Questo favellare superbo del consolo fu da altissimi plausi e di Francesi e di Cisalpini seguitato. La servitù era dall'un de' lati mitigata dall'imperio sopra i forestieri, dall'altro amareggiata dal vilipendio; pure lietissimamente applaudivano i servi doppi come se onorati, e liberi fossero. Dimostrarono desiderio che la repubblica (quest'era un concerto coi più fidi) non più Cisalpina, ma Italiana si chiamasse, cosa molto pregna massimamente in mano di Buonaparte. Consentì facilmente il consolo. Riprese, adulando, le parole Prina Novarese, il quale essendo di natura severa ed arbitraria, molto bene aveva subodorato il consolo, ed il consolo lui, e si voleva far innanzi al dominare.
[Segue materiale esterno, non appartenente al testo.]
(** * Parameter containers of [@protorians/parameters]

    A shallow embedding of [source/supports/dynamic.ts] (the reactive
    key-value store [DynamicParameter]) and of [source/supports/static.ts]
    (the value set [StaticParameter]), with the properties of both that the
    specification states. *)

From stdpp Require Import gmap strings list fin_maps.

Open Scope Z_scope.

(** ** JavaScript values, as far as the containers look at them

    The containers never compute with the values they hold; they only test
    them for truthiness ([||], [if (callback)]) and compare them for identity
    (members of a [Set]).  Numbers are the integer-valued ones plus [NaN];
    objects are references. *)

Inductive Value : Type :=
  | VUndefined
  | VNull
  | VBool (b : bool)
  | VNum (z : Z)
  | VNaN
  | VStr (s : string)
  | VObj (ref : positive).

#[global] Instance Value_eq_dec : EqDecision Value.
Proof. solve_decision. Defined.

(** ToBoolean: [undefined], [null], [false], [0], [NaN] and the empty string
    are falsy, everything else is truthy. *)
Definition truthy (v : Value) : bool :=
  match v with
  | VUndefined | VNull | VNaN => false
  | VBool b => b
  | VNum z => negb (z =? 0)
  | VStr s => negb (String.eqb s "")
  | VObj _ => true
  end.

(** [a || b] *)
Definition js_or (a b : Value) : Value := if truthy a then a else b.

(** A listener is a function object; the containers only store it, compare it
    by reference (members of a [Set]) and call it. *)
Inductive IParameterCallable : Type := Callable (id : nat).

#[global] Instance IParameterCallable_eq_dec : EqDecision IParameterCallable.
Proof. solve_decision. Defined.

(** Property keys: strings and symbols. *)
Inductive Key : Type :=
  | KStr (s : string)
  | KSym (id : positive).

#[global] Instance Key_eq_dec : EqDecision Key.
Proof. solve_decision. Defined.

Definition Key_to_sum (k : Key) : string + positive :=
  match k with KStr s => inl s | KSym i => inr i end.

Definition Key_of_sum (x : string + positive) : Key :=
  match x with inl s => KStr s | inr i => KSym i end.

#[global] Instance Key_countable : Countable Key.
Proof.
  apply (inj_countable' Key_to_sum Key_of_sum). by intros [s|i].
Defined.

(** [Set.prototype.add] on an insertion-ordered set: a member already present
    keeps its place, a new one goes last. *)
Definition Set_add {A} `{EqDecision A} (x : A) (l : list A) : list A :=
  if decide (x ∈ l) then l else l ++ [x].

(** ** The reactive key-value store, [source/supports/dynamic.ts] *)

Module Dynamic.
Piacque, e per rimunerazione fu fatto grande.

Chiamarono gl'Italici ad alta voce il consolo presidente per dieci anni, e rieleggere si potesse. Ebbe Melzi luogo di vice-presidente. Era Melzi uomo generoso, savio, molto amato dagl'Italiani: pendeva all'assoluto, ma piuttosto per grandezza, che per vanità.

Restava che si ordinasse la constituzione. Cominciossi dagli ordini ecclesiastici. Fosse la religione cattolica, apostolica e Romana, religione dello stato; ciò non ostante i riti acattolici liberamente si potessero celebrare in privato; nominasse il governo i vescovi, gl'instituisse la santa sede; nominassero i vescovi ed instituissero i parochi, il governo gli appruovasse; ciascuna diocesi avesse un capitolo metropolitano ed un seminario; i beni non alienati si restituissero al clero; si definissero le congrue in beni pei vescovi, pei capitoli, pei seminarj, per le fabbriche, fra tre mesi; si assegnassero pensioni convenienti ai religiosi soppressi; non s'innovassero i confini delle diocesi; per gl'innovati si domandasse l'appruovazione della santa sede; gli ecclesiastici delinquenti con le pene canoniche fossero dai vescovi puniti; se gli ecclesiastici non si rassegnassero, i vescovi ricorressero al braccio secolare; se un ecclesiastico fosse condannato per delitto, si avvisasse il vescovo della condanna, acciocchè quanto dalle leggi canoniche fosse prescritto, potesse fare: ogni atto pubblico, che i buoni costumi corrompesse, od il culto, od i suoi ministri offendesse, fosse proibito; niun paroco potesse essere sforzato da nissun magistrato a ministrare il sacramento del matrimonio a chiunque fosse vincolato da impedimento canonico. A questo modo fu ordinata la chiesa Italiana nella Lionese consulta. Alcuni capi, ancorchè laudabili e sani, toccavano la giurisdizione ecclesiastica, e sarebbe stato necessario l'intervento del pontefice. Nondimeno con acconcio discorso a nome di tutto il clero Italico assentiva l'arcivescovo di Ravenna, assentimento non necessario, se l'autorità civile aveva dritto di fare quello che fece, non sufficiente, se l'intervento dell'autorità pontificia era necessario. Ma il consolo su quelle prime tenerezze d'amicizia col papa non aveva timore, e sapeva che l'ardire comanda altrui.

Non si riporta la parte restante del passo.